TASK ITEM:
Pull out of the data below the stretch of lines bounded by the one containing "(** Everything that" and the one containing "EvRemember (ctx : ShareWorkContext) (parent : ShareId)", both bounds included, unchanged.

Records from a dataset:
§

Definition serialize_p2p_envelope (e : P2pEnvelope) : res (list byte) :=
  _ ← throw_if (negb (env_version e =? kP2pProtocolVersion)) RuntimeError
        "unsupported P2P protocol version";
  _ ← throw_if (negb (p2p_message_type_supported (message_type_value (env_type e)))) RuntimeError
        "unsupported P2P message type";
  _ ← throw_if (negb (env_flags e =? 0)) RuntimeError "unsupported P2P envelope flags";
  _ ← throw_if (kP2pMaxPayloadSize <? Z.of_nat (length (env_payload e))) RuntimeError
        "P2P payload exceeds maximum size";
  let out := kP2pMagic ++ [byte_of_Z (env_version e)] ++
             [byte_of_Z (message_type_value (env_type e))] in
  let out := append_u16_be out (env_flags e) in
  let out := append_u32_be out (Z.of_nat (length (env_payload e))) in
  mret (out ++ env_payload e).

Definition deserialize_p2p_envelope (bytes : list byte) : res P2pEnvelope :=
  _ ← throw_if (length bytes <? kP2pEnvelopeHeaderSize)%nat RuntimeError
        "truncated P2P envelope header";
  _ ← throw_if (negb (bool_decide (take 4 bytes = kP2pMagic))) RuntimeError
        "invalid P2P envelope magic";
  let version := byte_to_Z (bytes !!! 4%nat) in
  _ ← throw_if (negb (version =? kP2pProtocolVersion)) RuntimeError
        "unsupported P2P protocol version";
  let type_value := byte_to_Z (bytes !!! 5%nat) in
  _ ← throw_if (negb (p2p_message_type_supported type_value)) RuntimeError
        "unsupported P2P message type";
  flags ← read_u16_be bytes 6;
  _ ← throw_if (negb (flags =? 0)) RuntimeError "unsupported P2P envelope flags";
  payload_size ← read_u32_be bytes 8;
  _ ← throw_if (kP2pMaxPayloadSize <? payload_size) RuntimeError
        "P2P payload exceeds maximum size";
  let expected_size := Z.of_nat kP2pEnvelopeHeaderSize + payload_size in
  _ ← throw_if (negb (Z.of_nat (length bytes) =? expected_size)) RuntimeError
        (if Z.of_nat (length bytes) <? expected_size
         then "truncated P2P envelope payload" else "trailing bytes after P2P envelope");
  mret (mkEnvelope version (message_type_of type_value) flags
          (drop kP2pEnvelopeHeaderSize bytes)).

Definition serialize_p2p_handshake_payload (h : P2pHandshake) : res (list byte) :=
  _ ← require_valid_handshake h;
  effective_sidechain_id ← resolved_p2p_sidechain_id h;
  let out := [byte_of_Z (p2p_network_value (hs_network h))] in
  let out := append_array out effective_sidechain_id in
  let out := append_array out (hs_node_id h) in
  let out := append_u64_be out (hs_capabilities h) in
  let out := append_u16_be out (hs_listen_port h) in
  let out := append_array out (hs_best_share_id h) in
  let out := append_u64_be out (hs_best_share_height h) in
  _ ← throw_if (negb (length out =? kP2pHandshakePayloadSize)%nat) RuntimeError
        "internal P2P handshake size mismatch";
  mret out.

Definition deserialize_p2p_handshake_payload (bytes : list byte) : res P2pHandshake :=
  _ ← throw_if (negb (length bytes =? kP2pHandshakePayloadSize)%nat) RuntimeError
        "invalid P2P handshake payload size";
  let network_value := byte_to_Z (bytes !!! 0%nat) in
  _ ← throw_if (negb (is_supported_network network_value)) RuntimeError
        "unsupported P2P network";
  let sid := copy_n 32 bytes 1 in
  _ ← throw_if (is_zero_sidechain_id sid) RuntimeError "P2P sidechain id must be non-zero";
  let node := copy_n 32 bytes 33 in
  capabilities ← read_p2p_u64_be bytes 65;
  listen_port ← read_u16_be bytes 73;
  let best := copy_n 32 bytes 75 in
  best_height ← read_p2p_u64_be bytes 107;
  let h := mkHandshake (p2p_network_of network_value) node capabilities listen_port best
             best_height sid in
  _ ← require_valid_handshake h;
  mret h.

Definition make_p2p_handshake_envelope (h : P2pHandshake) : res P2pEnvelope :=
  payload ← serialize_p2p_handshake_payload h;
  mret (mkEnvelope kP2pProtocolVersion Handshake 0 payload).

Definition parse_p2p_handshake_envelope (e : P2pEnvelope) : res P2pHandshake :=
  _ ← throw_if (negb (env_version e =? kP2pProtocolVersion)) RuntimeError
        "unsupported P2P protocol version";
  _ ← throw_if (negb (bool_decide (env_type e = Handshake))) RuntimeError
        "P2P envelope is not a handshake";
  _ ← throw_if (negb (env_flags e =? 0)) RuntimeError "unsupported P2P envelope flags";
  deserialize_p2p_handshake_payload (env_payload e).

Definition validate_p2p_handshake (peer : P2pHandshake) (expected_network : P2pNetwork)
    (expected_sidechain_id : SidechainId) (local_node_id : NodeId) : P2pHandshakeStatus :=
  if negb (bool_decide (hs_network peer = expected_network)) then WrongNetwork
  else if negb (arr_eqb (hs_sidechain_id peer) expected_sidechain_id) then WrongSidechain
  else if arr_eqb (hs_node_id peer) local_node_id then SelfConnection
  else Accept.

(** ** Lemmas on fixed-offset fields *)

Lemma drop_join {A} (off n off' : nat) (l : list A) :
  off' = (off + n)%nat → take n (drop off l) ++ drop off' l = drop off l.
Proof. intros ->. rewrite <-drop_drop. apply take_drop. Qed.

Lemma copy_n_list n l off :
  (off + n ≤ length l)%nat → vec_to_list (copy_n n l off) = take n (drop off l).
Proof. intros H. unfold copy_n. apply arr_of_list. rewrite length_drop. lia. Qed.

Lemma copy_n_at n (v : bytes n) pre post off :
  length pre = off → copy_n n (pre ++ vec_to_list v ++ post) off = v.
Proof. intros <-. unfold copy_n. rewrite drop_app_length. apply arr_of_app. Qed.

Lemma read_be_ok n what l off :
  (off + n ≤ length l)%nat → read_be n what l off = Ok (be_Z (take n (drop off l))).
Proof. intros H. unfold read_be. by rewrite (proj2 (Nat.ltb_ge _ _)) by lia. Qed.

§

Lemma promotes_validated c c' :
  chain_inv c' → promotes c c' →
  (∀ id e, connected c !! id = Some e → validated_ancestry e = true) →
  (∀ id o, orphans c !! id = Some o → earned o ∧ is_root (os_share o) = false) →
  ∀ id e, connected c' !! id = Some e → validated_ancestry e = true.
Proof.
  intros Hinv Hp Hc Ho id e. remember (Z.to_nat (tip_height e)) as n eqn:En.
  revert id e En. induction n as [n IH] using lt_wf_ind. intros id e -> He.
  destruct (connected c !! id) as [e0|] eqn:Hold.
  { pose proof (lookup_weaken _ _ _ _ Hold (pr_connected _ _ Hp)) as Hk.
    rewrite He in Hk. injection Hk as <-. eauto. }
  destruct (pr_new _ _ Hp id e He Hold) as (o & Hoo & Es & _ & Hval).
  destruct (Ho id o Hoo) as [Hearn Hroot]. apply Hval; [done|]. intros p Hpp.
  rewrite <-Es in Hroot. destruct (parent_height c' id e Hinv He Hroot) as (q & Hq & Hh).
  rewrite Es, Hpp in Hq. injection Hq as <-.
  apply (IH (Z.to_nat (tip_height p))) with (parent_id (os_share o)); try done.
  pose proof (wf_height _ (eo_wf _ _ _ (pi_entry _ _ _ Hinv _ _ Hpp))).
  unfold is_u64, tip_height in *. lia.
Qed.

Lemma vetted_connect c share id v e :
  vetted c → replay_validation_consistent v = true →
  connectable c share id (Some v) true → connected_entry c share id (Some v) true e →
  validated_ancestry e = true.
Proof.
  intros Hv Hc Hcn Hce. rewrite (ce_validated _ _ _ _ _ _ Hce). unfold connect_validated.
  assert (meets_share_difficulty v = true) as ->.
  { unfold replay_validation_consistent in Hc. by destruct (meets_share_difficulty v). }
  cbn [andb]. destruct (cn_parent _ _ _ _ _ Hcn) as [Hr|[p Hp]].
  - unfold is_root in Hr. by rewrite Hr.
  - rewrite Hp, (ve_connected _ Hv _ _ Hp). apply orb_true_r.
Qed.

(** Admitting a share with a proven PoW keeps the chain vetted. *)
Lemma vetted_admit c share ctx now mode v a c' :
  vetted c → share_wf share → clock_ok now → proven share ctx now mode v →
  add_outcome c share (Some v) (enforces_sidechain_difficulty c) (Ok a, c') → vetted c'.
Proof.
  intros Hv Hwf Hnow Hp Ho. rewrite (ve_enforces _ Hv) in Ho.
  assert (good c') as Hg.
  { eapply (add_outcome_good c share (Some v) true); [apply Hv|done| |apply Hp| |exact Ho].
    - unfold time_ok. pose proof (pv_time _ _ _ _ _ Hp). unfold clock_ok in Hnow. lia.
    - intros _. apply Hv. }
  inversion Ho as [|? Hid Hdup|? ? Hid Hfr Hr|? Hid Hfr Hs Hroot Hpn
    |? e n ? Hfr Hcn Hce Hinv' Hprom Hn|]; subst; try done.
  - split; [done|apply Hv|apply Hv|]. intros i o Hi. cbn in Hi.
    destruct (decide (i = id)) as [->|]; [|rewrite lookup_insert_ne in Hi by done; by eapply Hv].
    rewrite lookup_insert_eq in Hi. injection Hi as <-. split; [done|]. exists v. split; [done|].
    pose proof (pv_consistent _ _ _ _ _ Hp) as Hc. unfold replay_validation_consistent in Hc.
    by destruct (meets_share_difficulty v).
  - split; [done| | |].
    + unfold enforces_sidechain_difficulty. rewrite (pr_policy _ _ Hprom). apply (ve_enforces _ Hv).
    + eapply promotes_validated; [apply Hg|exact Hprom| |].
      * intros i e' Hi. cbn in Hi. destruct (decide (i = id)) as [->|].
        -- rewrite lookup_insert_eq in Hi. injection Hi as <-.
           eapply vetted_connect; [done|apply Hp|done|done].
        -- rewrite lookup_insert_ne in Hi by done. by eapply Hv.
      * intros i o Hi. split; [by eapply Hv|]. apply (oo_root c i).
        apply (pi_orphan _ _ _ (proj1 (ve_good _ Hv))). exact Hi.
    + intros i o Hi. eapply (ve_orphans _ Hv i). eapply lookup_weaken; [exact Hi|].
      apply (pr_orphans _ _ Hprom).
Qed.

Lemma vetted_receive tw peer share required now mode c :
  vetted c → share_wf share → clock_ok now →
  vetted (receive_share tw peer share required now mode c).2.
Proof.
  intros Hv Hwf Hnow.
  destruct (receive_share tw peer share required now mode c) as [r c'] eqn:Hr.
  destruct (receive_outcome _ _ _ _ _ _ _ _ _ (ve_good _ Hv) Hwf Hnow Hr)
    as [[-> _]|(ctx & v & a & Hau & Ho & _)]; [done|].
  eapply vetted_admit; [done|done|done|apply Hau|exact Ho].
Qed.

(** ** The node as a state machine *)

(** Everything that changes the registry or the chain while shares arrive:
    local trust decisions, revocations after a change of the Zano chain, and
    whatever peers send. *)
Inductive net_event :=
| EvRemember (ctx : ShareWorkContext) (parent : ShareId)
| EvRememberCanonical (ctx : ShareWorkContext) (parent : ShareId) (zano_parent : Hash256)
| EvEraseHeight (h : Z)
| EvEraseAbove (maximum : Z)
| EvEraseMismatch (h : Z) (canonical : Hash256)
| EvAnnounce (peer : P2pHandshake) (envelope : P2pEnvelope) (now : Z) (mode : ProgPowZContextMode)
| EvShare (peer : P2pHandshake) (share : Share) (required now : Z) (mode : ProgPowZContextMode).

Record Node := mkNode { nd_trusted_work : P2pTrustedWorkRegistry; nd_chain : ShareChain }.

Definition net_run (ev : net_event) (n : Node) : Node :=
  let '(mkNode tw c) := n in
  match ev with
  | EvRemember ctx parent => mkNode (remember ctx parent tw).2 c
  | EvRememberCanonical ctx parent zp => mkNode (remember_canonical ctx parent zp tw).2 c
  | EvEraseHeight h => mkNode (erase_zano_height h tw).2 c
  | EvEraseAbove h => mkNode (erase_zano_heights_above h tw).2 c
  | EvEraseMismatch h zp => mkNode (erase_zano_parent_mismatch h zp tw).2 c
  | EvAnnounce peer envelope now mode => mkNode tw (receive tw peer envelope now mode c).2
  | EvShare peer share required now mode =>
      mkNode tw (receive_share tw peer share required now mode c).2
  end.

§

TASK RESULT:
(** Everything that changes the registry or the chain while shares arrive:
    local trust decisions, revocations after a change of the Zano chain, and
    whatever peers send. *)
Inductive net_event :=
| EvRemember (ctx : ShareWorkContext) (parent : ShareId)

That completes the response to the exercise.